Delta Opioid Receptor and Its Peptide: A Receptor-Ligand Neuroprotection
Meaghan Staples,Sandra Acosta,Naoki Tajiri,Mibel Pabon,Yuji Kaneko,Cesar V. Borlongan
International Journal of Molecular Sciences , 2013, DOI: 10.3390/ijms140917410
Abstract: In pursuit of neurological therapies, the opioid system, specifically delta opioid receptors and delta opioid peptides, demonstrates promising therapeutic potential for stroke, Parkinson’s disease, and other degenerative neurological conditions.
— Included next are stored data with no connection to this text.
(** * FlowTTS BYOK wrapper: the stream aggregator, the WAV encoder and the
    error handler of [predict.py], embedded and verified.

    The development follows the source file top to bottom:
    - [Py]        Python values, exceptions and the result of a call;
    - [Struct]    the [struct.pack] fields the wave writer uses;
    - [BytesIO]   the in-memory file [pcm_to_wav] writes to;
    - [Wave]      the writer half of the standard [wave] module;
    - [pcm_to_wav] (lines 32-53);
    - [Base64]    [base64.b64decode] in its default, non-validating mode;
    - [Json]      the values [json.loads] returns, with their truth value;
    - [Predictor] the event loop, the exception handler and the
                  finalisation of [Predictor.predict] (lines 172-219);
    - [Layout], [Events]  the vocabulary of the properties: the header of
                  a container, the frames of a response;
    - [Text], [Entry]  the text as a sequence of code points, the input
                  checks, the client and the request (lines 129-170), and
                  [predict] as it is called, over any service.

    Host assumptions: a little-endian machine (the wave writer swaps bytes
    on a big-endian one) and the CPython 3.11 standard library. *)

From Stdlib Require Import ZArith String Ascii Bool Lia List.
From Stdlib Require Import DecimalString SpecFloat.
From coqutil Require Import Byte Word.LittleEndianList.
Import ListNotations.
Local Open Scope Z_scope.

(** ** Python values and exceptions *)

Module Py.

(** A [bytes] object. *)
Definition bytes := list byte.

(** The exceptions that can travel through [predict]. [str] of each is
    [exn_str]. [Upstream] is whatever the Tencent Cloud client raises while
    the call is made or the response is iterated; its text is opaque. *)
Inductive exn :=
| WaveError (msg : string)        (* wave.Error *)
| StructError (msg : string)      (* struct.error *)
| BinasciiError (msg : string)    (* binascii.Error, a ValueError *)
| ValueError (msg : string)
| TypeError (msg : string)
| AttributeError (msg : string)
| Upstream (msg : string).

Definition exn_str (e : exn) : string :=
  match e with
  | WaveError m | StructError m | BinasciiError m | ValueError m
  | TypeError m | AttributeError m | Upstream m => m
  end.

(** Outcome of a call: a value or a raised exception. *)
Inductive result (A : Type) :=
| Ok (a : A)
| Raise (e : exn).
Arguments Ok {A} a.
Arguments Raise {A} e.

Definition bind {A B} (r : result A) (k : A -> result B) : result B :=
  match r with
  | Ok a => k a
  | Raise e => Raise e
  end.

End Py.
Import Py.

Notation "x <- c1 ;; c2" := (Py.bind c1 (fun x => c2))
  (at level 61, c1 at next level, right associativity).

(** ** [struct.pack] *)

Module Struct.

Definition L_MAX : Z := 4294967295.
Definition H_MAX : Z := 65535.

(** [struct.pack('<L', v)]: four bytes, least significant first;
    [struct.error] outside [0, 2^32 - 1]. *)
Definition pack_L (v : Z) : result bytes :=
  if (0 <=? v) && (v <=? L_MAX)
  then Ok (le_split 4 v)
  else Raise (StructError "'L' format requires 0 <= number <= 4294967295").

(** [struct.pack('<H', v)]: two bytes; [struct.error] outside
    [0, 65535]. *)
Definition pack_H (v : Z) : result bytes :=
  if (0 <=? v) && (v <=? H_MAX)
  then Ok (le_split 2 v)
  else Raise (StructError "ushort format requires 0 <= number <= 65535").
(** * Valetudo map widgets: coordinate transforms, overlay dispatch, decoders

    Shallow embedding of the two map widgets of the Valetudo web client:

    - [client/src/index.js] (class [VacuumMap], imported there as
      [./map/vacuum-map]): the canvas widget with pan / pinch / wheel
      gestures, the location overlays and the conversion of overlays to robot
      millimetres;
    - [client/js/Map.js] (constructor [Map]): the raw-map renderer with its own
      viewport transform and the binary image / path decoders.

    Modelling conventions.

    - A JavaScript number is an exact rational ([Q]); [Math.floor] is [Qfloor].
      Rounding of IEEE-754 doubles, [NaN] and the infinities are outside this
      reading, so the statements proved from it are those that do not rest on
      an exact cancellation of products and quotients: what is stored, what
      is compared, what is called and how often. Numbers are compared with
      [Qeq] ([==]). Where the difference decides a statement (the round trip
      of the viewport transforms), [RawMapBinary64] gives the same functions
      in the double arithmetic the program runs in.
    - An array is a [list]; [a[i]] is [a !! i], [a[i] = v] is [<[i:=v]> a] and
      [a.splice(i, 1)] is [delete i a].
    - A [for] / [while] loop is a [Fixpoint] on a fuel argument that returns
      [None] when the fuel runs out; each loop comes with the fuel that is
      enough for it.
    - Drawing on the canvas has no effect on the state the widget reads back,
      so [redraw()] is not part of the state. *)

From Stdlib Require Import QArith Qround Qabs Qminmax Lqa ZArith NArith Lia.
From Stdlib Require Import Strings.Byte.
From Stdlib Require Import Floats.PrimFloat.
From stdpp Require Import base list strings.

Local Open Scope Q_scope.

(** ** Numbers and points *)

Record Point : Type := mkPoint { px : Q; py : Q }.

(** [p ≈ q] up to the representation of the rationals. *)
Definition Point_eq (p q : Point) : Prop := px p == px q /\ py p == py q.

(** Real-world coordinates: the results of [Math.floor] are integers. *)
Record RealPoint : Type := mkReal { rx : Z; ry : Z }.

(** [convertToRealCoords]: map space (1024 x 1024) to millimetres. *)
Definition convertToRealCoords (coordinatesInMapSpace : Point) : RealPoint :=
  {| rx := Qfloor (px coordinatesInMapSpace * 50);
     ry := Qfloor (py coordinatesInMapSpace * 50) |}.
Recent studies offer strong evidence in support of the therapeutic use of delta opioid receptors, and provide insights into the underlying mechanisms of action. Delta opioid receptors have been shown to confer protective effects by mediating ionic homeostasis and activating endogenous neuroprotective pathways. Additionally, delta opioid agonists such as (D-Ala 2, D-Leu 5) enkephalin (DADLE) have been shown to decrease apoptosis and promote neuronal survival. In its entirety, the delta opioid system represents a promising target for neural therapies.